In the 1960s, whilst editing Drum Magazine, I travelled to Kumasi to interview one of the most popular guitarists in Ghana at the time, Kwabena Onyina.
Onyina’s music was distinct: he played the guitar and sang in tenor, which was strange enough, as the leading contemporary singers, including the immensely popular Kwabena Okai of EK’s Band (Akan Trio) tended to sing what was to a large extent, falsetto treble.
But it wasn’t his voice alone that made Onyina stand out. He had the knack of using stories drawn from everyday life, to make his point.
And the point? What was it? It was to encourage his listeners to adopt a philosophical approach to life and thereby comfort themselves enough to survive the grief which life was wont to throw in their path. For instance, while recounting the death of someone, he urged the survivors of the dead man not to cry too much, because death, whilst difficult to bear, did have some hidden “benefits” to bequeath us, such as leaving those left behind, a legacy or inheritance:
“Mma ennsu bio Akwasi…
Ono na ogya yen sika
Ogya yen ntoma…”
[Cry no more Akwasi, for it’s death that leaves us money; cloth and other things of that nature.]
When I went to Onyina’s house in Kumasi to discuss his technique and other attributes, I was immensely impressed to find that the companion who was with him and sat through the interview was a young lecturer in philosophy at the University of Ghana, called Kwasi Wiredu. Wiredu was learning how to play the guitar at the feet of Onyina, and whilst studying with the master, he also exposed him to the work of great jazz guitarists like Kenny Burrell. That explained the unique complexity with which Onyina approached guitar playing. Wiredu, the philosopher apparently ensconced in the “ivory tower” of Legon, was responsible, in no small part, for the rich content of the music of Ghana’s most prominent guitar artist of the time.
The death of the philosopher, Kwasi Wiredu, was reported on Twitter on January 8, 2022 by his fellow scholar, Kwame Anthony Appiah, in these words:
QUOTE: Kwasi Wiredu, one of the greatest of African philosophers, has died at the age of 90. If you don’t know about him, you should. He was an unbelievably decent man; I know because he was my first departmental Chair. UNQUOTE
One of the other world-famous scholars who knew Wiredu best was his classmate and fellow student at Oxford University, Professor William Abraham. Abraham, the first African to be awarded a Prize Fellowship at Oxford (won by examination!) was a mate of Wiredu’s at Adisadel College, before they both went to Oxford.
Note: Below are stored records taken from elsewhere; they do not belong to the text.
(** ** The claims on [File] *)

(** C4: [read(size)] on an open handle settles on
    [min(size, fsize - offset)], with [size] standing for the file size
    when it is not given.  When that is not positive, in particular at
    [offset = fsize], the result is empty and neither the world (so
    nothing is submitted) nor the handle changes.  Otherwise, on a
    handle open for reading, exactly one operation is submitted, the
    result is that many bytes of the file from the offset on, and the
    offset advances by as much; a read without a size returns the
    [fsize - offset] bytes to the end of the file. *)
Theorem read_clamps size f w fd c :
  _fd f = Some fd → fs w !! fpath f = Some c →
  let fsize := Z.of_nat (length c) in
  let n := Z.min (default fsize size) (fsize - _offset f) in
  (n ≤ 0 → read size f w = Ok ([], f) w) ∧
  (_offset f = fsize → read size f w = Ok ([], f) w) ∧
  (readable f w c → 0 < n → 0 ≤ _offset f →
   ∃ data w',
     read size f w = Ok (data, set_offset (_offset f + n) f) w' ∧
     data = take (Z.to_nat n) (drop (Z.to_nat (_offset f)) c) ∧
     Z.of_nat (length data) = n ∧
     submits (uring w') = S (submits (uring w))) ∧
  (readable f w c → size = None → 0 ≤ _offset f ≤ fsize →
   ∃ data f' w',
     read size f w = Ok (data, f') w' ∧
     data = drop (Z.to_nat (_offset f)) c ∧
     Z.of_nat (length data) = fsize - _offset f).
Proof.
  intros Hfd Hfs fsize n.
  assert (Hcut : n ≤ 0 → read size f w = Ok ([], f) w).
  { intros Hn. by apply (read_short_circuit size f w fd c). }
  assert (Hsub : readable f w c → 0 < n → 0 ≤ _offset f →
    ∃ data w',
      read size f w = Ok (data, set_offset (_offset f + n) f) w' ∧
      data = take (Z.to_nat n) (drop (Z.to_nat (_offset f)) c) ∧
      Z.of_nat (length data) = n ∧
      submits (uring w') = S (submits (uring w))).
  { intros Hr Hn Hoff.
    destruct (read_submits size f w c Hr Hoff Hn) as (w' & Hread & _ & Hs).
    eexists _, w'. split; [exact Hread|]. split; [done|]. split; [|done].
    rewrite length_take, length_drop. subst n fsize. lia. }
  split; [done|]. split; [|split; [done|]].
  - intros Hoff. apply Hcut. subst n. lia.
  - intros Hr -> [Hoff Hle]. simpl in n.
    destruct (decide (n ≤ 0)) as [Hn|Hn].
    + exists [], f, w. split; [by apply Hcut|].
      rewrite drop_ge by (subst n fsize; lia). split; [done|].
      simpl. subst n. lia.
    + destruct Hsub as (data & w' & Hread & -> & Hlen & _); [done|lia|done|].
      eexists _, _, w'. split; [exact Hread|].
      rewrite take_ge by (rewrite length_drop; subst n fsize; lia).
      split; [done|]. rewrite length_drop. subst fsize. lia.
Qed.

(** C5: [readline()] reads chunks of 32 bytes, one ring operation per
    chunk.  (a) When the bytes from the cursor on are [l], a newline and
    [rest], with no newline in [l], it returns [l], without the newline,
    after reading the [length l / 32 + 1] chunks up to the one holding
    the newline, and leaves the cursor one byte past the newline. (b)
    When the bytes [l] from the cursor to the end of the file hold no
    newline, it returns [l] (empty at the end of the file) after reading
    the chunks that cover [l]; the read that follows returns empty and
    ends the loop. *)
Theorem readline_reads_a_line f w c l :
  readable f w c → 0 ≤ _offset f → x0a ∉ l →
  (∀ rest fuel,
     drop (Z.to_nat (_offset f)) c = l ++ x0a :: rest →
     (length l / 32 < fuel)%nat →
     ∃ w',
       readline fuel f w
         = Ok (l, set_offset (_offset f + Z.of_nat (length l) + 1) f) w' ∧
       c !! Z.to_nat (_offset f + Z.of_nat (length l)) = Some x0a ∧
       submits (uring w') = (submits (uring w) + length l / 32 + 1)%nat) ∧
  (∀ fuel,
     drop (Z.to_nat (_offset f)) c = l →
     ((length l + 31) / 32 < fuel)%nat →
     ∃ w',
       readline fuel f w
         = Ok (l, set_offset (_offset f + Z.of_nat (length l)) f) w' ∧
       submits (uring w') = (submits (uring w) + (length l + 31) / 32)%nat).
Proof.
  intros Hr Hoff Hnl. split.
  - intros rest fuel Hdrop Hfuel.
    destruct (readline_loop_newline fuel [] f w c l rest Hr Hoff Hdrop Hnl Hfuel)
      as (w' & Hrl & _ & Hs).
    exists w'. split; [exact Hrl|]. split; [|done].
    replace (Z.to_nat (_offset f + Z.of_nat (length l)))
      with (Z.to_nat (_offset f) + length l)%nat by lia.
    rewrite <- lookup_drop, Hdrop. by apply list_lookup_middle.
  - intros fuel Hdrop Hfuel.
    destruct (readline_loop_eof fuel [] f w c l Hr Hoff Hdrop Hnl Hfuel)
      as (w' & Hrl & _ & Hs).
    by exists w'.
Qed.

Lemma find_absent_inv b l : find b l = -1 → b ∉ l.
Proof.
  induction l as [|x l IH]; simpl; intros Hf; [apply not_elem_of_nil|].
  destruct (Byte.eqb x b) eqn:E; [done|].
  apply Byte.eqb_false in E.
  destruct (Z.eqb_spec (find b l) (-1)) as [Hl|Hl].
  - apply not_elem_of_cons. split; [done|]. by apply IH.
  - pose proof (find_bounds b l). lia.
Qed.
Lemma Let_without_its_operands_panics_witness :
  Eval (EOp exprLet "let" [EParam (Int64Param "x"); EValue (Int64Value 3)]) (bag ∅)
  = Panic index_out_of_range.
Proof.
  apply (Let_without_its_operands_panics (bag ∅) "let" (Int64Param "x")
           (EValue (Int64Value 3)) (Int64Value 3) (newStack "x" (PInt64 3) (bag ∅)));
    reflexivity.
Defined.

Lemma operand0_failure_is_returned_witness :
  Eval (GT (EParam (Int64Param "age")) (EValue (Int64Value 18)) []) (bag ∅)
  = Err ErrParamNotFound.
Proof.
  apply (operand0_failure_is_returned (bag ∅) exprGT "gt" (EParam (Int64Param "age"))
           [EValue (Int64Value 18)]); [discriminate|reflexivity|reflexivity].
Defined.

(** ** Params and int64 *)

Section ParamValues.
Local Open Scope Z_scope.


(** X15: an int64 that a Params holds for a name comes back from
    [exprToInt64] over the int64 Param of that name, and so does the int64
    of an [Int64Value]. *)
Theorem exprToInt64_reads_the_int64 impl name i :
  - 2 ^ 63 <= i < 2 ^ 63 ->
  GetInt64 impl name = Ok i ->
  exprToInt64 (EParam (Int64Param name)) (Some impl) = Ok i /\
  exprToInt64 (EValue (Int64Value i)) (Some impl) = Ok i.
Proof.
  intros Hi Hget. unfold exprToInt64, toInt64.
  cbn [Eval Param_Eval Value_Eval Int64Param Param_Type Param_Name call
       String.eqb Ascii.eqb Bool.eqb].
  rewrite Hget. unfold Value_Eval.
  cbn [mbind outcome_bind Int64Value newValue Value_Data].
  rewrite ParseInt_FormatInt by exact Hi. split; reflexivity.
Qed.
An astonishingly affectionate speech given by William Abraham on Kwasi Wiredu, at Wiredu’s birthday, shows clearly that the two philosophers respected each other greatly. It is not often that one hears a Ghanaian who had achieved much in his field, speaking so admiringly of a fellow Ghanaian who is a practitioner of the same “trade”, so to speak:
QUOTE No one (Abraham revealed) has had a more decisive influence on my life, and that includes my own parents. I was undecided between English Literature and Mathematics when we entered College. I was very pleased with the literature classes that I was taking. Then one day, Kwasi accosted me. He asked whether I was aware that if I persisted with my present course of action, I would be apt to spend my old age writing poems about sunsets. That did not seem appealing, so I switched my attention to Mathematics…
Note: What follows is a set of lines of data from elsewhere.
(** The body of the [Observable.defer] of
    [_formatCodeOnTypeInTextEditor], up to [nextTick]. *)
Definition formatCodeOnTypeInTextEditor (cfg : AtomConfig)
    (codeFormatProviders : list CodeFormatProvider) (editor : TextEditor)
    (event : TextEditEvent) : Subscribed :=
  if negb (shouldFormatOnType cfg event) || negb (getFormatOnType cfg)
  then Sub_complete
  else
    let character := last_character (newText event) in
    let matchingProviders :=
      filter has_formatAtPosition
        (getMatchingProvidersForScopeName E codeFormatProviders
           (scopeName editor)) in
    match matchingProviders with
    | [] => Sub_complete
    | provider :: _ =>
        let contents := text editor in
        Sub_wait (AwaitNextTick provider character contents) []
    end.

(** The projection given to [nextTick.switchMap]. *)
Definition formatAtPosition_call (provider : CodeFormatProvider)
    (character : option ascii) (editor : TextEditor) : ProviderCall :=
  Call_formatAtPosition provider
    (Point_translate (cursorBufferPosition editor) 0 (-1)) character.

(** The [map] callbacks.  Each returns the editor after the callback and
    the message of the error it threw, if any. *)
Definition then_apply_edits (contents : string) (editor : TextEditor)
    (edits : list TextEdit) : TextEditor * option string :=
  match checkContentsAreSame contents (text editor) with
  | Some message => (editor, Some message)
  | None =>
      let (applied, editor') := applyTextEditsToBuffer H editor edits in
      if negb applied then (editor', Some apply_failed_message)
      else (editor', None)
  end.

Definition then_formatCode := then_apply_edits.

Definition then_formatEntireFile (contents : string) (editor : TextEditor)
    (newCursor : option Z) (formatted : string)
  : TextEditor * option string :=
  match checkContentsAreSame contents (text editor) with
  | Some message => (editor, Some message)
  | None =>
      let editor1 := buffer_setTextViaDiff H editor formatted in
      let newPosition :=
        match newCursor with
        | Some index => buffer_positionForCharacterIndex H editor1 index
        | None => cursorBufferPosition editor1
        end in
      (editor_setCursorBufferPosition H editor1 newPosition, None)
  end.

Definition then_formatAtPosition (contents : string) (editor : TextEditor)
    (edits : list TextEdit) : TextEditor * option string :=
  match edits with
  | [] => (editor, None)
  | _ :: _ => then_apply_edits contents editor edits
  end.

(** A value of the wrong shape reaches none of the callbacks under the
    Flow types of the providers; at run time the callback would fail on
    it. *)
Definition type_error_message : string := "TypeError".

Definition run_continuation (k : Continuation) (editor : TextEditor)
    (s : Settlement) : TextEditor * option string :=
  match s with
  | Rejected message => (editor, Some message)
  | Resolved v =>
      match k, v with
      | Then_formatCode contents, EditsValue edits =>
          then_formatCode contents editor edits
      | Then_formatEntireFile contents, EntireFileValue newCursor formatted =>
          then_formatEntireFile contents editor newCursor formatted
      | Then_formatAtPosition contents, EditsValue edits =>
          then_formatAtPosition contents editor edits
      | _, _ => (editor, Some type_error_message)
      end
  end.
End Dispatcher.

(* ================================================================== *)
(** ** The per-buffer arbiter *)
(* ================================================================== *)

(** Save events are critical, so don't allow providers to block them. *)
Definition SAVE_TIMEOUT : Z := 2500.

(** The message of the error raised by the [timeout] operator. *)
Definition timeout_message : string := "Timeout has occurred".

(** A [FormatEvent] of the group of one buffer (its [editor] is the
    editor of the group). *)
Inductive FormatEvent : Type :=
| type_command
| type_save
| type_type (edit : TextEditEvent).

Definition is_save (event : FormatEvent) : bool :=
  match event with type_save => true | _ => false end.

(** What the manager does to the outside world. *)
Inductive Effect : Type :=
| Notifications_addError (title description : string)
| Logger_warn (message error : string)
| Buffer_save
| Timer_start (ms : Z)
| Provider_call (c : ProviderCall).

(** An inner observable of the [switchMap]: the handling of one event.
    It is [Active] from its subscription until it completes or errors
    ([Completed]) or is unsubscribed ([Abandoned]). *)
Inductive Status : Type := Active | Completed | Abandoned.

Record Operation : Type := {
  op_id : nat;
  op_event : FormatEvent;
  op_phase : option Phase;
  op_status : Status
}.

Definition is_active (o : Operation) : bool :=
  match op_status o with Active => true | _ => false end.

(** The state of the manager for one buffer: the editor, the registry,
    the configuration, every inner observable created so far, the
    [innerSubscription] of the [switchMap], and whether the manager has
    been disposed. *)
Record Group : Type := {
  editor : TextEditor;
  codeFormatProviders : list CodeFormatProvider;
  config : AtomConfig;
  operations : list Operation;
  innerSubscription : option nat;
  nextId : nat;
  disposed : bool
}.

Definition new_Group (ed : TextEditor) (cfg : AtomConfig) : Group :=
  {| editor := ed; codeFormatProviders := []; config := cfg;
     operations := []; innerSubscription := None; nextId := 0;
     disposed := false |}.

(** What reaches the manager. *)
Inductive Event : Type :=
| FormatEventArrives (event : FormatEvent)
| NextTick (id : nat)
| PromiseSettles (id : nat) (s : Settlement)
| TimeoutFires (id : nat)
| BufferDestroyed
| ManagerDisposed
| HostChanges (ed : TextEditor)
| ConfigChanges (cfg : AtomConfig)
| ProviderAdded (provider : CodeFormatProvider)
| ProviderDisposed (provider : CodeFormatProvider).

Definition Log : Type := list (nat * Effect).

Definition tag (id : nat) (l : list Effect) : Log := map (pair id) l.

Definition effects_of (id : nat) (log : Log) : list Effect :=
  map snd (filter (fun e => Nat.eqb (fst e) id) log).

(** The [catch] of each case of [_handleEvent]. *)
Definition catch_effects (event : FormatEvent) (message : string)
  : list Effect :=
  match event with
  | type_command => [Notifications_addError "Failed to format code" message]
  | type_type _ => [Logger_warn "Failed to format code on type:" message]
  | type_save => [Logger_warn "Failed to format code on save:" message]
  end.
“I was not prepared for what he had in mind. He invited me to sit in on his Logic and Ethics classes, which I did, much to my enjoyment. Not knowing how to keep my mouth shut as a guest, I attracted the attention of his teachers… When the time came to take the Qualifying Exams to pursue an Honours course, I could not break the teachers’ hearts and so I sat for the Philosophy exams instead of the Math exams. Kwasi had always known what he wanted to become: a philosopher. He became a philosopher’s philosopher, as Stuart Hampshire was to describe him in graduate school at Oxford.
Kwasi was leader of the group that collected around him. The group included Kwabena Tufuoh, who became a civil servant; Thomas Mensah, who became a distinguished lawyer; and S.K. Riley Poku, who later became Ghana’s Minister of Defence [in the Hilla Limann regime.] UNQUOTE
Prof William Abraham further described Prof Kwasi Wiredu as “truly, the mind of Africa.”
The former Pro-Vice Chancellor of the University of Ghana went on: “I do not know anyone, in person or by repute, whose thinking is as penetrating or as comprehensive. Early in his career, the subtlety and depth of his mind were compared to Edmund Husserl’s in a review of the best articles in the journal Mind. He is the only African named among the world’s greatest hundred philosophers.
“Let it be also said that I personally never met a more upright person. If this man thought that a course of action would be wrong, he would be simply incapable of pursuing it. If you [had] him for a friend, you [had] a friend for life. I have never heard anyone, or heard of anyone, who had anything ill to say of him. He truly [was] a rare sort of human being, in both intellect and character.”
Please remember that these words were said when Prof Kwasi Wiredu was still alive!